Bilingual Babies: The Roots of Bilingualism in Newborns  It's never too early.

Children who hear two languages regularly in utero can not only recognize both languages after birth, but can distinguish one from the other.

Babies Raised In Bilingual Homes Learn New Words Differently Than [sic] Infants Learning One Language

An important part of language development is the ability to pay attention to native speech sounds to guide word learning. For example, English learners expect that the nonsense words "bih" and "dih" refer to different concepts because "b" and "d" are different consonant categories in English.  ...  [B]ilingual infants failed to notice the minimal change in the object's name until 20 months of age, whereas monolingual infants noticed the change at 17 months. ... This later use of relevant language sounds (such as consonants) to direct word learning is due to the increased demands of learning two languages, the researchers suggest. Ignoring the consonant detail in a new word may be an adaptive tool used by bilingual infants in learning new words. Outside the laboratory, there is little cost to overlooking some of the consonant detail in new words, as there are few similar-sounding words in infants' early vocabularies. By paying less attention to the detailed sound information in the word, bilingual infants can devote more cognitive resources to making the links between words and objects. ... Extending this approach to word learning for a few months longer than monolinguals may help bilinguals "keep up" with their peers. Indeed, previous research has shown that bilinguals and monolinguals achieve language-learning milestones (such as speaking their first word) at similar ages and have vocabularies of similar sizes when words from both languages are taken into account.
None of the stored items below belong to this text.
(** Run the decoder up to its next call, splitting on reads and tests. *)
Ltac reads :=
  repeat match goal with
  | |- answers _ _ (Done _) => cbn [answers]; rewrite ?length_skip; unfold zlen in *;
        rewrite ?length_skip in *; split; [lia|intros; lia]
  | |- answers _ _ (Fault _) => exact I
  | |- answers _ _ (if ?c then _ else _) => destruct c eqn:?
  | |- answers _ _ (mbind _ (if ?c then _ else _)) => destruct c eqn:?
  | |- answers _ _ (mbind _ (rd ?p ?i)) => destruct (rd_cases p i) as [(? & -> & ?)| ->]
  | |- answers _ _ (mbind _ (Read2Bytes ?p)) => destruct (Read2Bytes_cases p) as [(? & -> & ?)| ->]
  | |- answers _ _ (mbind _ (Read4Bytes ?p)) => destruct (Read4Bytes_cases p) as [(? & -> & ?)| ->]
  | |- answers _ _ (mbind _ (Read8Bytes ?p)) => destruct (Read8Bytes_cases p) as [(? & -> & ?)| ->]
  | |- answers _ _ (mbind _ (str_at ?p ?n)) => destruct (str_at_cases p n) as [(? & -> & ?)| ->]
  | _ => progress simpl_m
  end.

Lemma Decode_answers fuel :
  (forall data len item, (2 * length data + 1 <= fuel)%nat ->
     answers (length data) true (Decode fuel data len item)) /\
  (forall data len obj, (2 * length data + 2 <= fuel)%nat ->
     answers (length data) false (DecodeAmfObject fuel data len obj)) /\
  (forall data len count arr, (2 * length data + 2 <= fuel)%nat ->
     answers (length data) false (DecodeAmfArray_loop fuel data len count arr)) /\
  (forall data len arr, (2 * length data + 2 <= fuel)%nat ->
     answers (length data) false (DecodeAmfArray fuel data len arr)).
Proof.
  induction fuel as [|fuel (IHd & IHo & IHl & IHa)]; [split_and!; intros; lia|].
  split_and!.
  - intros data len item Hf. cbn [Decode]. reads.
    + apply (answers_map _ true (fun o => set_obj o _)). eapply answers_weaken, IHo;
        rewrite length_skip; unfold zlen in *; lia.
    + apply (answers_map _ true (fun o => set_obj o _)). eapply answers_weaken, IHo;
        rewrite !length_skip; unfold zlen in *; rewrite ?length_skip in *; lia.
    + eapply (answers_drop_ret _ _ (fun o => set_array o _)), IHa;
        rewrite length_skip; unfold zlen in *; lia.
  - intros data len obj Hf. cbn [DecodeAmfObject]. unfold cassert. reads.
    unfold zlen in *. rewrite ?length_skip in *.
    eapply answers_then; [apply IHd; rewrite !length_skip; lia| |].
    + intros d l a Hd. rewrite !length_skip in Hd. eapply answers_le, IHo; lia.
    + intros ret d l a Hd. rewrite !length_skip in Hd. cbn. split; [lia|done].
  - intros data len count arr Hf. cbn [DecodeAmfArray_loop]. reads.
    eapply answers_then; [apply IHd; lia| |].
    + intros d l a Hd. eapply answers_le, IHl; lia.
    + intros ret d l a Hd. cbn. split; [lia|done].
  - intros data len arr Hf. cbn [DecodeAmfArray]. reads.
    eapply answers_le, IHl; rewrite length_skip; lia.
Qed.

(** ** The encoders against the sink contract *)

(** The bytes each encoder emits. *)
Definition string_payload (str : bytes) : bytes :=
  if 0xffff <? zlen str then Write4Bytes (zlen str) ++ take (Z.to_nat (u32 (zlen str))) str
  else Write2Bytes (zlen str) ++ str.

Definition string_marker (str : bytes) : Z :=
  if 0xffff <? zlen str then amf_code AMF_DATA_TYPE_LONG_STRING else amf_code AMF_DATA_TYPE_STRING.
Words Influence Infants' Cognition from First Months of Life

Northwestern University researchers have found that even before infants begin to speak, words play an important role in their cognition. For 3-month-old infants, words influence performance in a cognitive task in a way that goes beyond the influence of other kinds of sounds, including musical tones. ... Three-month-old infants were shown a series of pictures of fish that were paired with words or beeps. ... Then infants were shown a picture of a new fish and a dinosaur side-by-side as the researchers measured how long they looked at each picture. If the infants formed the category, they would look longer at one picture than the other.  The results, say the authors, were striking. The researchers found that although infants who heard in the word and tone groups saw exactly the same pictures for exactly the same amount of time, those who heard words formed the category fish; those who heard tones did not.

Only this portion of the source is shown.